APPENDIX a) DFIG Parameters Rated power: 3kW (220/380 V, 50 Hz); Number of poles: 2p=4; Stator resistance: RS = 1.6 Ω; Rotor resistance: RR = 0.4 Ω; Magnetizing inductance: M = 55 mH; Stator inductance: LS = 150 mH; Rotor inductance: LR = 23 mH; Inertia: J= 0.01 kgm2. b) PMSM Parameters Rated power: 2.87kW (3000 rpm); Number of poles: 2p=6; Stator resistance: RS = 0.94 Ω; Direct-axis inductance: Ld = 14.4 mH; Quadrature-axis inductance: Lq = 25 mH; Back-emf coefficient: Ke= 0.78Vsrad-1; Inertia: J= 0.0014 kgm2
BIOGRAPHIES Stefan Breban received the M.S. degree from the Technical University of Cluj-Napoca, Cluj-Napoca, Romania, in 2005, and the Ph.D. degree jointly from the Technical University of Cluj-Napoca and the Ecole Nationale Supérieure d’Arts et Métiers (ENSAM) de Lille, Lille, France, in 2008, both in electrical engineering. He is currently with the Department of Electric Machines, Technical University of Cluj-Napoca, as an Assistant Lecturer, and also with the Special Electric Machines and Light Electric Traction (SEMLET) Group, Technical University of Cluj-Napoca, as a Researcher.
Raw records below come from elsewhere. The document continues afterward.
(** * The audit pipeline of the accessibility checker

    A model of the scheduler (src/lib/rateLimiter.ts), of the orchestrator
    (src/lib/auditEngine.ts), of the six auditors (src/lib/baseAuditor.ts,
    src/lib/auditors/) and of the progress state kept by the audit context,
    with the properties of the crawl-and-audit pipeline stated over them;
    and of what surrounds the pipeline: the CSV parser that reads the list
    of URLs, the CSV export of the results, and the URL and text helpers
    of the HTML processor.

    JavaScript runs one task at a time.  A run is therefore a sequence of
    steps, each the synchronous code that starts when a timer fires, a
    promise settles or a public method is called, followed up to the next
    suspension on a timer or on a request.  Numbers are integers. *)

From Stdlib Require Import List ZArith Lia Bool Arith String Ascii Permutation.
Import ListNotations.

(** * JavaScript strings, as far as the auditors use them *)

(** Strings are sequences of ASCII code units; the case mappings and the
    whitespace class below are the ASCII parts of the JavaScript ones. *)
Module JS.
Local Open Scope string_scope.
Local Open Scope nat_scope.

Definition lower (c : ascii) : ascii :=
  let n := nat_of_ascii c in
  if (65 <=? n) && (n <=? 90) then ascii_of_nat (n + 32) else c.

Definition upper (c : ascii) : ascii :=
  let n := nat_of_ascii c in
  if (97 <=? n) && (n <=? 122) then ascii_of_nat (n - 32) else c.

Fixpoint map_chars (f : ascii -> ascii) (s : string) : string :=
  match s with
  | EmptyString => EmptyString
  | String c r => String (f c) (map_chars f r)
  end.

Definition toLowerCase : string -> string := map_chars lower.
Definition toUpperCase : string -> string := map_chars upper.

(** White space and line terminators below U+0080. *)
Definition is_space (c : ascii) : bool :=
  let n := nat_of_ascii c in
  (n =? 32) || ((9 <=? n) && (n <=? 13)).

Fixpoint trimStart (s : string) : string :=
  match s with
  | String c r => if is_space c then trimStart r else s
  | EmptyString => EmptyString
  end.

Fixpoint rev_onto (s acc : string) : string :=
  match s with
  | EmptyString => acc
  | String c r => rev_onto r (String c acc)
  end.

Definition reverse (s : string) : string := rev_onto s EmptyString.

Definition trimEnd (s : string) : string := reverse (trimStart (reverse s)).

Definition trim (s : string) : string := trimEnd (trimStart s).

Fixpoint startsWith (s p : string) : bool :=
  match p, s with
  | EmptyString, _ => true
  | String a p', String b s' => Ascii.eqb a b && startsWith s' p'
  | String _ _, EmptyString => false
  end.

Definition endsWith (s p : string) : bool := startsWith (reverse s) (reverse p).

Fixpoint includes (s sub : string) : bool :=
  startsWith s sub ||
  match s with
  | EmptyString => false
  | String _ r => includes r sub
  end.

(** [s.split(c)] for a one-character separator: never the empty list. *)
Fixpoint split (c : ascii) (s : string) : list string :=
  match s with
  | EmptyString => [EmptyString]
  | String a r =>
      if Ascii.eqb a c then EmptyString :: split c r
      else match split c r with
           | x :: xs => String a x :: xs
           | [] => [String a EmptyString]
           end
  end.

Fixpoint join (sep : string) (l : list string) : string :=
  match l with
  | [] => EmptyString
  | [x] => x
  | x :: r => x ++ sep ++ join sep r
  end.

(** [s || d] on strings: the empty string is falsy. *)
Definition or_else (s d : string) : string :=
  match s with EmptyString => d | _ => s end.

(** [v || d] where [v] may be null. *)
Definition or_null (v : option string) (d : string) : string :=
  match v with Some s => or_else s d | None => d end.

Definition truthy (s : string) : bool :=
  match s with EmptyString => false | _ => true end.

Definition charAt (i : nat) (s : string) : string :=
  match String.get i s with Some c => String c EmptyString | None => EmptyString end.

Definition is_digit (c : ascii) : bool :=
  let n := nat_of_ascii c in (48 <=? n) && (n <=? 57).

Definition is_alpha (c : ascii) : bool :=
  let n := nat_of_ascii (lower c) in (97 <=? n) && (n <=? 122).

(** A JavaScript number that is a natural number, or NaN. *)
Definition number := option nat.

Fixpoint digits (s : string) (acc : nat) : nat :=
  match s with
  | String c r => if is_digit c then digits r (10 * acc + (nat_of_ascii c - 48)) else acc
  | EmptyString => acc
  end.

(** [parseInt(s)] on a string without sign: the leading digits after white
    space, NaN when there is none. *)
Definition parseInt (s : string) : number :=
  match trimStart s with
  | String c r => if is_digit c then Some (digits (String c r) 0) else None
  | EmptyString => None
  end.

Definition digit_char (d : nat) : ascii := ascii_of_nat (48 + d).

Fixpoint decimal (fuel n : nat) (acc : string) : string :=
  match fuel with
  | O => acc
  | S f => let acc' := String (digit_char (n mod 10)) acc in
           if n / 10 =? 0 then acc' else decimal f (n / 10) acc'
  end.

Definition nat_to_string (n : nat) : string := decimal (S n) n EmptyString.

(** [String(x)] for such a number. *)
Definition number_to_string (x : number) : string :=
  match x with Some n => nat_to_string n | None => "NaN" end.

(** [a > b + 1] on numbers: false as soon as one side is NaN. *)
Definition gt_succ (a b : number) : bool :=
  match a, b with
  | Some x, Some y => y + 1 <? x
  | _, _ => false
  end.

(** A thrown Error object. *)
Record Error := mkError { name : string; message : string }.

Definition new_Error (msg : string) : Error := mkError "Error" msg.

Definition dquote : string := String (ascii_of_nat 34) EmptyString.

End JS.

(** * The URL constructor of the platform

    [new URL(input)] and [new URL(input, base)] follow the basic URL parser
    of the WHATWG URL Standard.  The model covers what the auditors rely on:
    stripping of the input, the scheme, failure of an input without scheme
    when there is no base, the authority of special schemes, path segments
    with their dot segments and percent-encoding, query, fragment, relative
    references against a base, and serialisation.  Hosts are taken as
    domains written in ASCII (no IPv4 or IPv6 normalisation, no IDNA), the
    file scheme has no drive-letter rules, and query and fragment are kept
    as written. *)
Module URL.
Import JS.
Local Open Scope string_scope.
Local Open Scope nat_scope.

Record t := mk {
  scheme : string;
  authority : option string;      (* null host: None *)
  opaque : option string;         (* an opaque path, for [mailto:], [data:] *)
  path : list string;             (* the segments otherwise *)
  query : option string;
  fragment : option string
}.

Definition code (c : ascii) : nat := nat_of_ascii c.

Definition is_c0_or_space (c : ascii) : bool := code c <=? 32.

Definition is_tab_or_newline (c : ascii) : bool :=
  (code c =? 9) || (code c =? 10) || (code c =? 13).

Fixpoint filter_chars (f : ascii -> bool) (s : string) : string :=
  match s with
  | EmptyString => EmptyString
  | String c r => if f c then String c (filter_chars f r) else filter_chars f r
  end.

Fixpoint drop_while (f : ascii -> bool) (s : string) : string :=
  match s with
  | String c r => if f c then drop_while f r else s
  | EmptyString => EmptyString
  end.

Definition clean (input : string) : string :=
  filter_chars (fun c => negb (is_tab_or_newline c))
    (reverse (drop_while is_c0_or_space (reverse (drop_while is_c0_or_space input)))).

Definition is_scheme_char (c : ascii) : bool :=
  is_alpha c || is_digit c || (code c =? 43) || (code c =? 45) || (code c =? 46).

(** Scheme state: the scheme in lower case and what follows the colon. *)
Fixpoint scan_scheme (s acc : string) : option (string * string) :=
  match s with
  | String c r =>
      if code c =? 58 then Some (reverse acc, r)
      else if is_scheme_char c then scan_scheme r (String (lower c) acc)
      else None
  | EmptyString => None
  end.

Definition split_scheme (s : string) : option (string * string) :=
  match s with
  | String c _ => if is_alpha c then scan_scheme s EmptyString else None
  | EmptyString => None
  end.

Definition is_special (sch : string) : bool :=
  existsb (String.eqb sch) ["ftp"; "file"; "http"; "https"; "ws"; "wss"].

Definition default_port (sch : string) : string :=
  if String.eqb sch "http" || String.eqb sch "ws" then "80"
  else if String.eqb sch "https" || String.eqb sch "wss" then "443"
  else if String.eqb sch "ftp" then "21" else EmptyString.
Mircea M. Radulescu received the Dipl.-Ing. degree with honors from the Technical University of Cluj-Napoca, Cluj-Napoca, Romania, in 1978 and the Ph.D. degree from the Polytechnic University of Timisoara, Timisoara, Romania, in 1993, both in electrical engineering. Since 1983, he has been with the Faculty of Electrical Engineering, Technical University of ClujNapoca, where he is currently a Full Professor in the Department of Electric Machines and the Head of the Special Electric Machines and Light Electric Traction (SEMLET) Group. He is author or co-author of more than hundred published scientific papers in refereed technical journals and international conference and symposium proceedings. Benoit Robyns received the Ingénieur Civil Electricien and Docteur en Sciences Appliquées degrees from the Université Catholique de Louvain, Louvain-la-Neuve, Belgium, in 1987 and 1993, respectively. He received the Habilitation à Diriger des Recherches degree from the Université des Sciences et Technologies de Lille, Lille, France, in 2000. He is the author or co-author of more than 120 papers and one book in the fields of digital control of electric machines, renewable energies and distributed generation. Prof. Robyns is a member of the Société Française des Electriciens et des Electroniciens (SEE), of the Société Royale Belge des Electriciens (SRBE), and of the European Power Electronics Association (EPE).